SFU study suggests 300 offenders on Downtown Eastside cost $26.5M in services

A new study from Simon Fraser University outlines the expensive cost of care for a core group of people frequently involved with the justice system.

Researcher says more services targeting people with concurrent health issues are needed

A new study from SFU says a core group of 300 offenders cost millions of dollars in services.

A new study from Simon Fraser University outlines the expensive cost of care for a core group of people frequently involved with the justice system. 

Health sciences researcher Dr. Julian Somers and his team tracked 300 offenders who often received support from healthcare providers and social services. After five years, they found the group cost tax payers up to $26.5 million, or between $168,000 and $247,000 each.

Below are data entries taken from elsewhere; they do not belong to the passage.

(** * neo-go: a shallow embedding of the file primitives, the directory
    ingestion, the stream formatter and the chat orchestration

    Conventions of the embedding.
    - Go strings are byte strings: [string] (a list of [ascii] bytes).
    - A Go [error] is its message ([err.Error()]); [fmt.Errorf] with [%w] or
      [%v] concatenates the messages.
    - A Go function returning [(T, error)] returns a [result T]; a function
      that changes the file system returns the new world and an optional
      error.
    - The operating system, the [path/filepath] package, the case mapping
      and the rune count are the interface [Platform]; the theorems hold for
      every instance, and [Sim] is one small instance used to run examples.
    - White space is that of [unicode.IsSpace], read from the UTF-8 bytes as
      [unicode/utf8] decodes them.
    - A run-time panic (index or slice out of range) is [None].
    - Operator notices printed with [fmt.Printf] outside the stream formatter
      are not part of the state. *)

From Stdlib Require Import ZArith Lia Ascii DecimalString.
From stdpp Require Import base option list strings gmap.

Local Open Scope Z_scope.

(** ** Results and errors *)

Definition Err := string.

Inductive result (A : Type) : Type :=
| Ok (a : A)
| Fail (e : Err).
Arguments Ok {A} a.
Arguments Fail {A} e.

Definition is_Fail {A} (r : result A) : Prop :=
  match r with Fail _ => True | Ok _ => False end.

(** [%d] of [fmt]. *)
Definition fmt_d (z : Z) : string := NilZero.string_of_int (Z.to_int z).

(** ** The [strings] package, on byte strings *)

Definition slen (s : string) : nat := String.length s.

(** [s[n:]] and [s[:n]] for [n <= len(s)]. *)
Fixpoint sdrop (n : nat) (s : string) : string :=
  match n, s with
  | O, _ => s
  | S k, String _ s' => sdrop k s'
  | S _, EmptyString => EmptyString
  end.

Fixpoint stake (n : nat) (s : string) : string :=
  match n, s with
  | O, _ => EmptyString
  | S k, String c s' => String c (stake k s')
  | S _, EmptyString => EmptyString
  end.

Definition strings_HasPrefix (s pre : string) : bool := String.prefix pre s.

(** [strings.Index]: the byte offset of the first instance of [sub]. *)
Fixpoint strings_Index (s sub : string) {struct s} : option nat :=
  if strings_HasPrefix s sub then Some O
  else match s with
       | EmptyString => None
       | String _ s' => S <$> strings_Index s' sub
       end.

Definition strings_Contains (s sub : string) : bool :=
  bool_decide (is_Some (strings_Index s sub)).

(** The scan of [strings.Count] for a non-empty [sub]: instances are counted
    left to right, and the scan resumes behind each instance, so instances
    do not overlap. [skip] bytes of the instance found last are still to be
    passed. *)
Fixpoint count_from (sub : string) (skip : nat) (s : string) : nat :=
  match s with
  | EmptyString => O
  | String _ s' =>
      match skip with
      | S k => count_from sub k s'
      | O => if strings_HasPrefix s sub
             then S (count_from sub (slen sub - 1) s')
             else count_from sub O s'
      end
  end.

(** The loop of [strings.Count] as the library writes it, for a non-empty
    [sub]: find the next instance with [Index], count it and go on behind
    it. [fuel] bounds the number of rounds. *)
Fixpoint countLoop (fuel : nat) (s sub : string) : nat :=
  match fuel with
  | O => O
  | S fuel' =>
      match strings_Index s sub with
      | None => O
      | Some i => S (countLoop fuel' (sdrop (i + slen sub) s) sub)
      end
  end.

(** [strings.Replace(s, old, new, 1)]: the first instance of [old] is replaced;
    an empty [old] matches at the beginning of [s]. *)
Definition strings_Replace1 (s old new : string) : string :=
  match strings_Index s old with
  | None => s
  | Some i => stake i s +:+ new +:+ sdrop (i + slen old) s
  end.

(** The positions at which [sub] occurs in [s] as an exact substring, and
    their number: the spec's reading of "occurrences". *)
Fixpoint occurrences (s sub : string) {struct s} : nat :=
  ((if strings_HasPrefix s sub then 1 else 0) +
   match s with
   | EmptyString => 0
   | String _ s' => occurrences s' sub
   end)%nat.

(** ** The platform *)

Record FileInfo := { fi_Size : Z; fi_IsDir : bool }.

(** An [fs.DirEntry]: [Name()], [IsDir()] and the result of [Info()]. *)
Record DirEntry := { de_Name : string; de_IsDir : bool; de_Info : result FileInfo }.

(** What [filepath.WalkDir] sees at a root and below it: the entry itself
    and, for a directory, the entries in the order [os.ReadDir] returns them
    together with the error of [ReadDir], if any. *)
#[warnings="-register-all"]
Inductive DirTree : Type :=
| Node (d : DirEntry) (entries : list DirTree) (rderr : option Err).

Definition entry (t : DirTree) : DirEntry := match t with Node d _ _ => d end.

Class Platform (W : Type) := {
  os_Stat : W → string → result FileInfo;
  os_ReadFile : W → string → result string;
  os_MkdirAll : W → string → W * option Err;
  os_WriteFile : W → string → string → W * option Err;
  (** [os.Open] followed by one [Read] into a buffer of the given size: the
      bytes read and the error of [Read]. *)
  os_OpenRead : W → string → nat → result (string * option Err);
  (** [os.Lstat] of a walk's root together with the tree below it. *)
  os_Lstat : W → string → result DirTree;
  filepath_Dir : string → string;
  filepath_Join : string → string → string;
  filepath_Rel : string → string → result string;
  filepath_Ext : string → string;
  utf8_RuneCountInString : string → nat;
  strings_ToLower : string → string;
}.

(** ** File primitives *)

Definition maxFileSize : Z := 5 * 1024 * 1024.

Definition normalizePath (pathStr : string) : result string :=
  if bool_decide (pathStr = "error") then Fail "test error" else Ok pathStr.

Section FilePrimitives.
Context {W : Type} `{Platform W}.

Definition strings_Count (s sub : string) : nat :=
  match sub with
  | EmptyString => (utf8_RuneCountInString s + 1)%nat
  | _ => count_from sub O s
  end.

Definition readLocalFile (w : W) (filePath : string) : result string :=
  match normalizePath filePath with
  | Fail e => Fail ("readLocalFile: " +:+ e)
  | Ok normalizedPath =>
      match os_Stat w normalizedPath with
      | Fail e => Fail ("failed to stat file " +:+ normalizedPath +:+ ": " +:+ e)
      | Ok fileInfo =>
          if fi_Size fileInfo >? maxFileSize then
            Fail ("file " +:+ normalizedPath +:+ " exceeds size limit of "
                    +:+ fmt_d maxFileSize +:+ " bytes")
          else if fi_IsDir fileInfo then
            Fail (normalizedPath +:+ " is a directory, not a file")
          else
            match os_ReadFile w normalizedPath with
            | Fail e => Fail ("failed to read file " +:+ normalizedPath +:+ ": " +:+ e)
            | Ok content => Ok content
            end
      end
  end.

Definition createOrOverwriteFile (w : W) (path content : string) : W * option Err :=
  match normalizePath path with
  | Fail e => (w, Some ("createOrOverwriteFile: " +:+ e))
  | Ok normalizedPath =>
      if Z.of_nat (slen content) >? maxFileSize then
        (w, Some ("content for file " +:+ normalizedPath +:+ " exceeds size limit of "
                    +:+ fmt_d maxFileSize +:+ " bytes"))
      else
        let dir := filepath_Dir normalizedPath in
        match os_MkdirAll w dir with
        | (w1, Some e) =>
            (w1, Some ("failed to create parent directories for " +:+ normalizedPath
                         +:+ ": " +:+ e))
        | (w1, None) =>
            match os_WriteFile w1 normalizedPath content with
            | (w2, Some e) =>
                (w2, Some ("failed to write file " +:+ normalizedPath +:+ ": " +:+ e))
            | (w2, None) => (w2, None)
            end
        end
  end.

Definition notFoundError (normalizedPath : string) : Err :=
  "original snippet not found in " +:+ normalizedPath.

Definition ambiguousEditError (count : nat) (normalizedPath : string) : Err :=
  "ambiguous edit: original snippet found " +:+ fmt_d (Z.of_nat count)
    +:+ " times in " +:+ normalizedPath +:+ ". Please provide a more unique snippet".

Definition wrapWriteError (normalizedPath : string) (r : W * option Err) : W * option Err :=
  match r with
  | (w', Some e) =>
      (w', Some ("failed to write updated content to " +:+ normalizedPath +:+ ": " +:+ e))
  | (w', None) => (w', None)
  end.

Definition applyDiffEdit (w : W) (path originalSnippet newSnippet : string)
  : W * option Err :=
  match normalizePath path with
  | Fail e => (w, Some ("applyDiffEdit: " +:+ e))
  | Ok normalizedPath =>
      match os_ReadFile w normalizedPath with
      | Fail e =>
          (w, Some ("failed to read file " +:+ normalizedPath +:+ " for editing: " +:+ e))
      | Ok content =>
          let count := strings_Count content originalSnippet in
          if (count =? 0)%nat then (w, Some (notFoundError normalizedPath))
          else if (1 <? count)%nat then (w, Some (ambiguousEditError count normalizedPath))
          else
            let updatedContent := strings_Replace1 content originalSnippet newSnippet in
            wrapWriteError normalizedPath
              (createOrOverwriteFile w normalizedPath updatedContent)
      end
  end.

(** [bytes.Contains(buffer[:n], []byte{0})]. *)
Fixpoint hasNullByte (buf : string) : bool :=
  match buf with
  | EmptyString => false
  | String c buf' => if bool_decide (c = Ascii.zero) then true else hasNullByte buf'
  end.

Definition isBinaryFile (w : W) (filePath : string) : result bool :=
  match normalizePath filePath with
  | Fail e => Fail ("isBinaryFile: " +:+ e)
  | Ok normalizedPath =>
      match os_OpenRead w normalizedPath 1024 with
      | Fail e => Fail ("failed to open file " +:+ normalizedPath +:+ ": " +:+ e)
      | Ok (buf, rerr) =>
          match rerr with
          | Some e =>
              if bool_decide (e ≠ "EOF") then
                Fail ("failed to read from file " +:+ normalizedPath +:+ ": " +:+ e)
              else Ok (hasNullByte buf)
          | None => Ok (hasNullByte buf)
          end
      end
  end.

End FilePrimitives.

(** ** [filepath.WalkDir] *)

Inductive WalkErr : Type :=
| SkipDir
| SkipAll
| WalkFail (e : Err).

(** The arguments of an [fs.WalkDirFunc] besides the path: an entry without
    error, or an error, with the entry ([ReadDir] failed) or without it
    ([Lstat] of the root failed). *)
Inductive WalkArg : Type :=
| Visit (d : DirEntry)
| VisitErr (d : option DirEntry) (e : Err).

Section WalkDir.
Context {W : Type} `{Platform W} {S : Type}.
Variable fn : string → WalkArg → S → S * option WalkErr.

(** [if err == SkipDir && d.IsDir() { err = nil }; return err]. *)
Definition skippedDir (d : DirEntry) (e : WalkErr) : option WalkErr :=
  match e with
  | SkipDir => if de_IsDir d then None else Some SkipDir
  | _ => Some e
  end.

(** The loop of [walkDir] over the entries [ReadDir] returned. *)
Definition walkEntries (walk : string → DirTree → S → S * option WalkErr) (path : string)
  : list DirTree → S → S * option WalkErr :=
  fix loop (dirs : list DirTree) (st : S) {struct dirs} : S * option WalkErr :=
    match dirs with
    | [] => (st, None)
    | d1 :: dirs' =>
        match walk (filepath_Join path (de_Name (entry d1))) d1 st with
        | (st', None) => loop dirs' st'
        | (st', Some SkipDir) => (st', None)
        | (st', Some e) => (st', Some e)
        end
    end.

Fixpoint walkDir (path : string) (t : DirTree) (st : S) {struct t} : S * option WalkErr :=
  match t with
  | Node d entries rderr =>
      match fn path (Visit d) st with
      | (st1, Some e) => (st1, skippedDir d e)
      | (st1, None) =>
          if negb (de_IsDir d) then (st1, None)
          else
            let r2 := match rderr with
                      | Some re => fn path (VisitErr (Some d) re) st1
                      | None => (st1, None)
                      end in
            match r2 with
            | (st2, Some e) => (st2, skippedDir d e)
            | (st2, None) => walkEntries walkDir path entries st2
            end
      end
  end.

Somers said the findings don't surprise him, but he hopes policy makers will understand that the current system isn't working as well as it could.

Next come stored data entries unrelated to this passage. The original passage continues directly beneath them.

(** C3: for every HTTP response that [do] receives, of the bearer
    transport and of the macaroon transport alike: if the status is not
    200 the call returns an error that carries the status text, and the
    body is not read; if the status is 200 the body is read to the end and
    returned unparsed, and the call fails only when reading it fails. *)
Theorem do_status_and_body `{Externals} (w : World) (r : request) (req : Request) (resp : Response) :
  roundTrip w req = Ok resp →
  (∀ c c' tr res,
     graphqlBackend_do w r c = (c', tr, res) → EvHTTP req ∈ tr →
     handled resp tr res) ∧
  (∀ c c' tr res,
     graphQLCore_do w r c = (c', tr, res) → EvHTTP req ∈ tr →
     handled resp tr res).
Proof.
  intros Hrt. split; intros c c' tr res Hdo Hin.
  - rewrite graphqlBackend_do_unfold in Hdo.
    destruct (json_Marshal r) as [reqJSON|e]; [|simplify_eq; in_trace].
    destruct (url_Parse (backend_url c)) as [u|e]; [|simplify_eq; in_trace].
    destruct (exchange w _) as [t res'] eqn:Hx. simplify_eq.
    rewrite (exchange_EvHTTP _ _ _ _ _ Hx Hin) in Hrt.
    by eapply exchange_handled.
  - rewrite graphQLCore_do_unfold in Hdo.
    destruct (json_Marshal r) as [reqJSON|e]; [|simplify_eq; in_trace].
    destruct (url_Parse (url c)) as [u|e]; [|simplify_eq; in_trace].
    destruct (decide (jwt c = "")) as [Hj|Hj].
    + cbn zeta in Hdo.
      destruct (derive w _) as [token|e]; [|simplify_eq; in_trace].
      destruct (exchange w _) as [t res'] eqn:Hx. simplify_eq.
      apply elem_of_cons in Hin as [|Hin]; [done|].
      rewrite (exchange_EvHTTP _ _ _ _ _ Hx Hin) in Hrt.
      destruct (exchange_handled _ _ _ _ _ Hrt Hx) as [Hne Heq].
      split; intros Hs; [destruct (Hne Hs)|destruct (Heq Hs)]; split;
        try done; in_trace.
    + destruct (exchange w _) as [t res'] eqn:Hx. simplify_eq.
      rewrite (exchange_EvHTTP _ _ _ _ _ Hx Hin) in Hrt.
      by eapply exchange_handled.
Qed.


(** ** Properties of the nonce counter *)

Section Nonces.
Context `{Externals}.

Lemma int64_incr_succ (z : Z) :
  is_int64 z → z < MaxInt64 → int64_incr z = z + 1.
Proof.
  unfold is_int64, int64_incr, int64_wrap, MaxInt64, MinInt64. intros Hz Hlt.
  rewrite Z.mod_small; lia.
Qed.

Lemma int64_incr_neq (z : Z) : int64_incr z ≠ z.
Proof.
  unfold int64_incr, int64_wrap. intros Heq.
  pose proof (Z.div_mod (z + 1 + 2 ^ 63) (2 ^ 64) ltac:(lia)) as Hdm.
  lia.
Qed.

Lemma int64_incr_range (z : Z) : is_int64 (int64_incr z).
Proof.
  unfold is_int64, int64_incr, int64_wrap, MaxInt64, MinInt64.
  pose proof (Z.mod_pos_bound (z + 1 + 2 ^ 63) (2 ^ 64) ltac:(lia)). lia.
Qed.

Lemma nonces_app (t1 t2 : list event) : nonces (t1 ++ t2) = nonces t1 ++ nonces t2.
Proof. apply omap_app. Qed.

Lemma nonces_AddNonce (m : Macaroon) (n : Z) (t : list event) :
  nonces (EvAddNonce m n :: t) = n :: nonces t.
Proof. reflexivity. Qed.

(** One call either leaves the instance alone and hands no nonce out, or
    (only without a jwt) increments the counter and hands out exactly the
    incremented value. *)
Lemma do_step w r c c' tr res :
  graphQLCore_do w r c = (c', tr, res) →
  (c' = c ∧ nonces tr = []) ∨
  (jwt c = "" ∧ c' = nonce_incr c ∧ nonces tr = [int64_incr (nonce c)]).
Proof.
  rewrite graphQLCore_do_unfold. intros Hdo.
  destruct (json_Marshal r) as [reqJSON|e]; [|left; by simplify_eq].
  destruct (url_Parse (url c)) as [u|e]; [|left; by simplify_eq].
  destruct (decide (jwt c = "")) as [Hj|Hj].
  - right. cbn zeta in Hdo.
    destruct (derive w _) as [token|e]; [|by simplify_eq].
    destruct (exchange w _) as [t res'] eqn:Hx. simplify_eq.
    split_and!; [done..|].
    by rewrite nonces_AddNonce, (exchange_nonces _ _ _ _ Hx).
  - left. destruct (exchange w _) as [t res'] eqn:Hx. simplify_eq.
    split; [done|]. by rewrite (exchange_nonces _ _ _ _ Hx).
Qed.

(** A call without a jwt whose request can be built does take the
    incrementing branch. *)
Lemma do_step_reached w r c reqJSON u :
  jwt c = "" → json_Marshal r = Ok reqJSON → url_Parse (url c) = Ok u →
  (graphQLCore_do w r c).1.1 = nonce_incr c ∧
  nonces (graphQLCore_do w r c).1.2 = [int64_incr (nonce c)].
Proof.
  intros Hj Hm Hu. rewrite graphQLCore_do_unfold, Hm, Hu.
  rewrite decide_True by done. cbn zeta.
  destruct (derive w _) as [token|e]; [|done].
  destruct (exchange w _) as [t res'] eqn:Hx. cbn [fst snd].
  by rewrite nonces_AddNonce, (exchange_nonces _ _ _ _ Hx).
Qed.

(** The invariant of a sequence of calls that stays below [MaxInt64]. *)
Lemma calls_nonces (l : list (World * request)) :
  ∀ c c' tr,
    jwt c = "" → is_int64 (nonce c) →
    nonce c + Z.of_nat (length l) <= MaxInt64 →
    calls l c = (c', tr) →
    StronglySorted Z.lt (nonces tr) ∧
    Forall (λ n, nonce c < n <= nonce c') (nonces tr) ∧
    nonce c <= nonce c'.
Proof.
  induction l as [|[w r] l IH]; intros c c' tr Hj Hc Hb Hcalls.
  - simplify_eq/=. split_and!; [constructor | constructor | lia].
  - cbn [calls] in Hcalls.
    destruct (graphQLCore_do w r c) as [[c1 t1] res] eqn:Hdo.
    destruct (calls l c1) as [c2 t2] eqn:Hrest. simplify_eq.
    rewrite nonces_app. cbn [length] in Hb.
    destruct (do_step _ _ _ _ _ _ Hdo) as [[-> ->]|(_ & -> & ->)].
    + apply (IH c c' t2); [done | done | lia | done].
    + assert (Hn : int64_incr (nonce c) = nonce c + 1)
        by (apply int64_incr_succ; [done | lia]).
      destruct (IH (nonce_incr c) c' t2) as (Hs & Hf & Hle);
        [done | apply int64_incr_range | cbn; lia | done |].
      cbn [nonce nonce_incr] in Hf, Hle. rewrite Hn in *.
      split_and!.
      * cbn. constructor; [done|].
        eapply Forall_impl; [exact Hf|]. cbn. lia.
      * cbn. constructor; [lia|].
        eapply Forall_impl; [exact Hf|]. cbn. lia.
      * lia.
Qed.

End Nonces.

SFU researcher Julian Somers says his study highlights the need for more targeted services for people with concurrent mental health and addiction issues. (CBC)

"There are recently federal, provincial, certainly municipal investments. Investments by the health authority that are following good evidence. It's just that there's still obviously room for improvement," he said. 

Among the 300 high-frequency service users, 99 per cent had been diagnosed with a mental disorder and 80 per cent also had problems with substance abuse. 

The researcher said he hopes his study will change funding models to cater more towards people who have concurrent issues with substance abuse and mental disorders.

To end what he calls "chronic revolving door syndrome," Somers said there should be shared accountability between services so there's actually someone to turn to when those individuals fall back into trouble.

Not all programs a failure

Social services centres in the downtown eastside said they're concerned about the release of the study. They're worried the report will give the impression all programs on the Downtown Eastside are failing.

"I worry about reports like this being misconstrued," said Mebrat Beyene with the Wish Drop-In Centre

"The blanket assumption that it's a failure across the board. I wouldn't say that it's a failure."

Mebrat Beyene says many programs offered on the Downtown Eastside work well for a lot of people. (CBC)

Beyene said she has seen a lot of progress in the ways services are delivered to some of Vancouver's most vulnerable people. 

"To get out of that cycle requires solutions that are as complicated as the problems," she said, warning that it isn't necessary to "throw the baby out with the bathwater." 

France-Emmanuelle Joly with the Vancouver Women's Health Collective shares the same concerns. She said for many on the Downtown Eastside, the services in place right now work.

But she admits that for the 300 who do face persistent problems, the current system clearly isn't working. She said much of that has to do with organizations having to cater to a narrow set of criteria to get funding from the government.

"Our governments are not necessarily taking into consideration ... how to bridge the different needs," she said.